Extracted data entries
(* ===== verification/WaltBusy.v ===== *)
(** * WALT busy time: the effect of one update

    What [walt_update_task_ravg] does to the busy-time sums of the run queue and
    to the task's own counters, stated per window: [wsum] is what a run queue
    holds for the window that starts at [x], [byw] what a task holds for it.
    After an update the task and the run queue are in the same window, and for
    every window the run queue still tracks, the sum has grown by at least as
    much as the task's share has. *)

From S2P Require Import Prelude.
From S2P Require Import WaltData WaltDemand WaltTop WaltWindow.

(** ** Per-window views *)
Definition wsum (W : Z) (n : bool) (ws : Z) (g : group_cpu_time) (x : Z) : Z :=
  if x =? ws then (if n then nt_curr_runnable_sum g else curr_runnable_sum g)
  else if x =? ws - W then (if n then nt_prev_runnable_sum g else prev_runnable_sum g)
  else 0.

Definition byw (W ws cur prv x : Z) : Z :=
  if x =? ws then cur else if x =? ws - W then prv else 0.

(** The grid of window starts with phase [φ]. *)
Definition on_grid (φ W x : Z) : Prop := ∃ k, x = φ + k * W.

Definition win_nonneg (w : task_window) : Prop :=
  (∀ c, 0 ≤ curr_window_cpu w c ∧ 0 ≤ prev_window_cpu w c) ∧ 0 ≤ curr_window w ∧ 0 ≤ prev_window w.

Definition win_zero (w : task_window) : Prop :=
  (∀ c, curr_window_cpu w c = 0 ∧ prev_window_cpu w c = 0) ∧ curr_window w = 0 ∧ prev_window w = 0.

(** A task that has not been accounted yet, or one whose last event lies in its
    window. *)
Definition win_ok (φ W : Z) (w : task_window) : Prop :=
  win_nonneg w ∧
  ((mark_start w = 0 ∧ window_start w = 0 ∧ win_zero w) ∨
   (0 < window_start w ∧ on_grid φ W (window_start w) ∧
    window_start w ≤ mark_start w < window_start w + W)).

Definition rq_ok (φ W : Z) (q : walt_rq) : Prop :=
  prev_window_size q = W ∧ W ≤ rq_window_start q < 2 ^ 64 ∧ on_grid φ W (rq_window_start q).

(** What the caller's clock satisfies: it is behind neither the run queue nor the
    task, and the run queue has not been idle for [2^31] windows. *)
Definition clock_ok (W wallclock : Z) (q : walt_rq) (w : task_window) : Prop :=
  latest_clock q ≤ wallclock ∧ rq_window_start q ≤ wallclock < 2 ^ 64 ∧ mark_start w ≤ wallclock ∧
  wallclock - rq_window_start q < 2 ^ 31 * W.

Lemma grid_lt φ W x y : 0 < W → on_grid φ W x → on_grid φ W y → x < y → x + W ≤ y.
Proof. intros HW [k ->] [l ->] H. assert (k < l) by nia. nia. Qed.

Lemma grid_add φ W x n : on_grid φ W x → on_grid φ W (x + n * W).
Proof. intros [k ->]. exists (k + n). lia. Qed.

(** ** The window rollover of a run queue *)
Section window.
Context (e : walt_env) (φ : Z).
Local Notation W := (sched_ravg_window e).
Context (HW : 0 < W).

[WORK ORDER]
Could you write out, exactly, each line of the data above from the one containing "(** A task that" through the last, including both?

[RESULT]
(** A task that has not been accounted yet, or one whose last event lies in its
    window. *)
Definition win_ok (φ W : Z) (w : task_window) : Prop :=
  win_nonneg w ∧
  ((mark_start w = 0 ∧ window_start w = 0 ∧ win_zero w) ∨
   (0 < window_start w ∧ on_grid φ W (window_start w) ∧
    window_start w ≤ mark_start w < window_start w + W)).

Definition rq_ok (φ W : Z) (q : walt_rq) : Prop :=
  prev_window_size q = W ∧ W ≤ rq_window_start q < 2 ^ 64 ∧ on_grid φ W (rq_window_start q).

(** What the caller's clock satisfies: it is behind neither the run queue nor the
    task, and the run queue has not been idle for [2^31] windows. *)
Definition clock_ok (W wallclock : Z) (q : walt_rq) (w : task_window) : Prop :=
  latest_clock q ≤ wallclock ∧ rq_window_start q ≤ wallclock < 2 ^ 64 ∧ mark_start w ≤ wallclock ∧
  wallclock - rq_window_start q < 2 ^ 31 * W.

Lemma grid_lt φ W x y : 0 < W → on_grid φ W x → on_grid φ W y → x < y → x + W ≤ y.
Proof. intros HW [k ->] [l ->] H. assert (k < l) by nia. nia. Qed.

Lemma grid_add φ W x n : on_grid φ W x → on_grid φ W (x + n * W).
Proof. intros [k ->]. exists (k + n). lia. Qed.

(** ** The window rollover of a run queue *)
Section window.
Context (e : walt_env) (φ : Z).
Local Notation W := (sched_ravg_window e).
Context (HW : 0 < W).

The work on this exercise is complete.